Distributed evidential clustering toward time series with big data issue
Introduction
A time series is a sequence of continuous elements pertaining to a chronological order (Guijo-Rubio, Durán-Rosal, Gutiérrez, Troncoso, & Hervás-Martínez, 2020). Time series analysis uses statistical techniques to mathematically model data and discover the patterns of it (Bagnall, Lines, Bostrom, Large, & Keogh, 2017). Its applications conclude a variety of scientific fields, such as: anomaly detection (Choi, Lim, Choi, & Kim, 2020), signal analysis (Manolakis, Bosowski, & Ingle, 2019), environment information forecasting (Wen, Yang, Jiang, Song, & Wang, 2020), electricity load profiling (Liang & Ma, 2020), etc.
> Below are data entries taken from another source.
(* ===== verification/FeatureRefine.v ===== *)
(** * The feature-request store as a map of requests

    The directory is related to the map of the requests it records, the reading of
    it is shown to compute that map, and every operation, under every fault of the
    file system, is shown to be an operation on the map. *)

From S2P Require Import Prelude GoStd Json FeatureStore FeatureProofs.
Open Scope Z_scope.

(** ** What a directory records *)

(** An entry that holds a request. *)
Definition records (name : bytes) (e : dirent) (r : FeatureRequest) : Prop :=
  requestIDFromName name = Ok (ID r) ∧ ∃ c, e = RegularFile (Ok c) ∧ DecodeFeatureRequest c = Ok r.

(** The entries hold exactly the requests of the map. *)
Definition lists (l : gmap bytes dirent) (m : gmap Z FeatureRequest) : Prop :=
  (∀ name e, l !! name = Some e → ∃ r, records name e r ∧ m !! ID r = Some r)
  ∧ (∀ id r, m !! id = Some r → ID r = id ∧ ∃ e, l !! requestName id = Some e ∧ records (requestName id) e r).

Definition dir_lists (d : storedir) (m : gmap Z FeatureRequest) : Prop :=
  match d with
  | Missing => m = ∅
  | Entries l => lists l m
  | _ => False
  end.

Lemma records_det name e r r' : records name e r → records name e r' → r = r'.
Proof. intros (_ & c & -> & E) (_ & c' & [= <-] & E'). congruence. Qed.

Lemma records_name name e r : records name e r → u64 (ID r) ∧ ID r ≠ 0 ∧ name = requestName (ID r).
Proof. intros [Hn _]. by apply requestIDFromName_inv. Qed.

Lemma decoded_valid c r : DecodeFeatureRequest c = Ok r → utf8.Valid c = true ∧ validateRequest r = Ok ().
Proof.
  unfold DecodeFeatureRequest. intros E. destruct (utf8.Valid c); [|done]. cbn [negb] in E. split; [done|].
  destruct (json.decode_object c); [|done]. cbn zeta in E.
  match type of E with (if ?b then _ else _) = _ => destruct b; [done|] end.
  match type of E with (if ?b then _ else _) = _ => destruct b; [done|] end.
  do 7 (apply bind_Ok in E as (? & _ & E)). by apply bind_Ok in E as ([] & E' & [= <-]).
Qed.

Lemma decoded_generation c r : DecodeFeatureRequest c = Ok r → u64 (Generation r).
Proof.
  unfold DecodeFeatureRequest. intros E. destruct (utf8.Valid c); [|done]. cbn [negb] in E.
  destruct (json.decode_object c); [|done]. cbn zeta in E.
  match type of E with (if ?b then _ else _) = _ => destruct b; [done|] end.
  match type of E with (if ?b then _ else _) = _ => destruct b; [done|] end.
  apply bind_Ok in E as (? & _ & E). apply bind_Ok in E as (g & Hg & E).
  do 5 (apply bind_Ok in E as (? & _ & E)). apply bind_Ok in E as ([] & _ & [= <-]). cbn.
  destruct (decodeJSONUint _) as [n|] eqn:Hn; [|done]. injection Hg as ->.
  unfold decodeJSONUint, json.decode_uint in Hn. destruct (json.skip_space _); [done|].
  apply bind_Some in Hn as (? & _ & Hn). by eapply ParseUint_range.
Qed.

(** A recorded request is well formed. *)
Lemma records_wf name e r : records name e r → request_wf r ∧ validateRequest r = Ok ().
Proof.
  intros Hr. pose proof (records_name _ _ _ Hr) as (Hi & _ & _). destruct Hr as (_ & c & _ & Hc).
  split; [split; [done|by eapply decoded_generation]|by eapply decoded_valid].
Qed.

Lemma records_write r :
  request_wf r → validateRequest r = Ok () →
  records (requestName (ID r)) (RegularFile (Ok (encodeFeatureRequest r))) r.
Proof.
  intros Hwf Hv. split; [|eexists; split; [done|by apply decode_encode]].
  apply requestIDFromName_name; [apply Hwf|apply (validateRequest_inv r Hv)].
Qed.

(** ** Reading the directory *)

Lemma readEntries_cons name e entries acc r :
  records name e r → acc !! ID r = None →
  readEntries ((name, e) :: entries) acc = readEntries entries (<[ID r := r]> acc).
Proof.
  intros (Hn & c & -> & Hc) Hacc. destruct (decoded_valid c r Hc) as [Hu _]. cbn [readEntries].
  rewrite Hn. cbn [mbind result_bind]. rewrite Hu. cbn [negb mbind result_bind]. rewrite Hc. cbn [mbind result_bind].
  rewrite Z.eqb_refl. cbn [negb]. rewrite bool_decide_eq_false_2; [done|]. rewrite Hacc. by intros [? [=]].
Qed.

Lemma readEntries_cons_inv name e entries acc m :
  readEntries ((name, e) :: entries) acc = Ok m →
  ∃ r, records name e r ∧ acc !! ID r = None ∧ readEntries entries (<[ID r := r]> acc) = Ok m.
Proof.
  cbn [readEntries]. intros E. apply bind_Ok in E as (id & Hid & E). apply bind_Ok in E as (c & Hc & E).
  apply bind_Ok in E as (r & Hr & E). destruct e as [[c'|?]|?]; [|done..]. case_in Hc; [done|]. injection Hc as ->.
  destruct (DecodeFeatureRequest c) as [r'|err] eqn:Ed; [|by destruct err; repeat match type of Hr with context [if ?b then _ else _] => destruct b end].
  injection Hr as ->. destruct (Z.eqb_spec (ID r) id) as [He|]; [|done]. cbn [negb] in E. case_bool_decide as Hb; [done|].
  exists r. split; [split; [by rewrite He|by exists c]|]. split; [|done]. by apply eq_None_not_Some.
Qed.

(** What the loop returns: what it started from and what the entries hold. *)
Lemma readEntries_sound entries acc m :
  readEntries entries acc = Ok m →
  acc ⊆ m ∧ (∀ name e, (name, e) ∈ entries → ∃ r, records name e r ∧ m !! ID r = Some r)
  ∧ (∀ id r, m !! id = Some r → acc !! id = Some r ∨ ∃ name e, (name, e) ∈ entries ∧ records name e r ∧ id = ID r).
Proof.
  revert acc. induction entries as [|[name e] entries IH]; intros acc E.
  { injection E as ->. split_and!; [done|by intros ? ? ?%not_elem_of_nil|by left]. }
  apply readEntries_cons_inv in E as (r & Hr & Ha & E). destruct (IH _ E) as (Hs & H1 & H2).
  assert (Hm : m !! ID r = Some r) by (eapply lookup_weaken; [apply lookup_insert_eq|done]).
  split_and!.
  - transitivity (<[ID r := r]> acc); [by apply insert_subseteq|done].
  - intros n e' [[= -> ->]|Hin]%elem_of_cons; [by exists r|by apply H1].
  - intros id r' Hr'. destruct (H2 id r' Hr') as [Hi|(n & e' & Hin & Hrec & Hid)].
    + apply lookup_insert_Some in Hi as [[<- <-]|[? Hi]]; [|by left]. right. exists name, e. by split; [left|].
    + right. exists n, e'. by split; [right|].
Qed.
As one of the most important unsupervised tasks, clustering also plays a key role in time series analysis, aiming to segment data objects into patterns (called clusters) with homologous characteristics (Gong et al., 2020, Gong et al., 2021).
Recent decade has witnessed a considerable amount of developments in time series clustering, caused by emerging concepts such as big data (Aghabozorgi, Shirkhorshidi, & Wah, 2015). For example, the number of smart meters installed in U.S. has reached 86.8 million in 2018 (Eia, 2020) and every ten thousand meters store about 0.7 GB data (hourly) over one year. Such high-resolution data of large volume bring the curse of big data, which concretely involves problems of two aspects. On the one hand, severe increment of the available data encumbers the conventional clustering algorithms for detecting typical patterns from large time series datasets (Bendechache et al., 2016, Bi et al., 2016), due to lack of computing power. On the other hand, the dissimilarity measure between time series, such as Dynamic Time Warping (DTW) (Itakura, 1975), is computationally expensive (Lemire, 2009, Sarda-Espinosa, 2020) and further prevents the adoption of clustering algorithm, even for medium-sized datasets. Thus, there are growing interests in how to decode hidden patterns in a large time series dataset into useful information for tackling real-world applications.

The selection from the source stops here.